Catherine z ciekawością obejrzała urządzenia.
Nigdy nie miała głowy to tego typu wynalazków, ale te wyglądały na prawdę przyjemnie. Stal i szkło. Elegancja i nowoczesność. Brakowało jej tylko masy perłowej, kości słoniowej i srebra, które pamiętała z telefonów, które używała... używano w jej obecności.
Te za to były dużo bardziej poręczne. Świetnie nadawałby się do noszenia za paskiem do pończoch… gdyby je miała, oczywiście. Po kolei sprawdzała, jak pasują do kieszeni w kurtce, jeden mieścił się idealnie, do tego miał głęboki, czerwony kole idealnie współgrający z odcieniem jej sukni.

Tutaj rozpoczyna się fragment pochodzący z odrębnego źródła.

(** What [cleanup] establishes in [st'], for the state [st] it starts from. *)
Definition cleaned (st st' : State) : Prop :=
  (∀ name, pending name (self st') = None)
  ∧ (∀ name h, pending name (self st) = Some h → scheduled (world st') !! h = None)
  ∧ (retryCall (self st) = false →
       outBuffer (self st') = [] ∧ inbound st' = [] ∧ retries (self st') = 0)
  ∧ (retryCall (self st) = true →
       outBuffer (self st') = outBuffer (self st)
       ∧ inbound st' = inbound st
       ∧ retries (self st') = retries (self st)).

(** The outbound queue respects the capacity [b]. *)
Definition bounded (b : BufferConfig.t) : State → Prop :=
  λ st, SocketConfig.buffer (opts (self st)) = Some b
        ∧ len (outBuffer (self st)) ≤ BufferConfig.max b.

End Sockolate.

(** The delay of the reconnection policy as the specification words it:
    [min(startDelay * (attemptNumber * delayFactor), maxDelay)], where
    [attemptNumber] is the retry count right after the increment.  To be
    compared with [retry_delay], which is what the code computes. *)
Definition spec_delay (retry : RetryConfig.t) (attemptNumber : Z) : Q :=
  Qmin (RetryConfig.startDelay retry
          * (inject_Z attemptNumber * RetryConfig.delayFactor retry))
       (RetryConfig.maxDelay retry).

(** ** Further vocabulary *)

Section Vocabulary.

Context `{Platform}.

(** [m] never throws. *)
Definition unfailing {A} (m : M A) : Prop := ∀ st, ∃ a, (m st).1 = Return a.

(** The address [provideUrl] resolves to, or the exception of the
    provider. *)
Definition resolved (s : Socket) : Outcome string :=
  match urlProvider s with
  | StaticUrl u => Return u
  | DynamicUrl f => f (retries s) (prevUrl s)
  end.

(** The outcome of resolving the address and constructing a transport on
    it. *)
Definition attempted (s : Socket) : Outcome string :=
  match resolved s with
  | Return u => match rejects u with Some e => Throw e | None => Return u end
  | Throw e => Throw e
  end.

(** What the getter [uptime] returns in [st]. *)
Definition uptime_read (st : State) : Z :=
  if active (self st)
  then upTime (self st) + (now (world st) - prevTimeStamp (self st))
  else upTime (self st).

(** The guard [shouldReconnect], as a function of the state. *)
Definition eligible (st : State) : bool :=
  negb (disconnectCall (self st))
  && (retries (self st) <? RetryConfig.amount (SocketConfig.retry (opts (self st))))
  && Qle_bool (RetryConfig.minUpTime (SocketConfig.retry (opts (self st))))
       (inject_Z (uptime_read st)).

(** The content of the array a message closure pushes into. *)
Definition captured (c : MsgClosure) (st : State) : list MessageEvent :=
  default [] (arrays (world st) !! msg_inBuffer c).

(** The retry state and the timer table of [st'] hold nothing that [st]
    did not. *)
Definition retry_untouched (st st' : State) : Prop :=
  retries (self st') = retries (self st)
  ∧ pending "retry" (self st') = pending "retry" (self st)
  ∧ retryCall (self st') = retryCall (self st)
  ∧ ∀ h, scheduled (world st) !! h = None → scheduled (world st') !! h = None.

- Wezmę ten – oświadczyła, przesuwając się nieco w stronę Dariusa. - Nauczysz mnie, jak należy go obsługiwać? Wyglądasz na mężczyznę biegłego w technice – uśmiechnęła się, przepraszająco – Ja , niestety nigdy nie miałam głowy do takich rzeczy…. Ale cóż - przewróciła oczami. - Nowoczesność to domena mężczyzn.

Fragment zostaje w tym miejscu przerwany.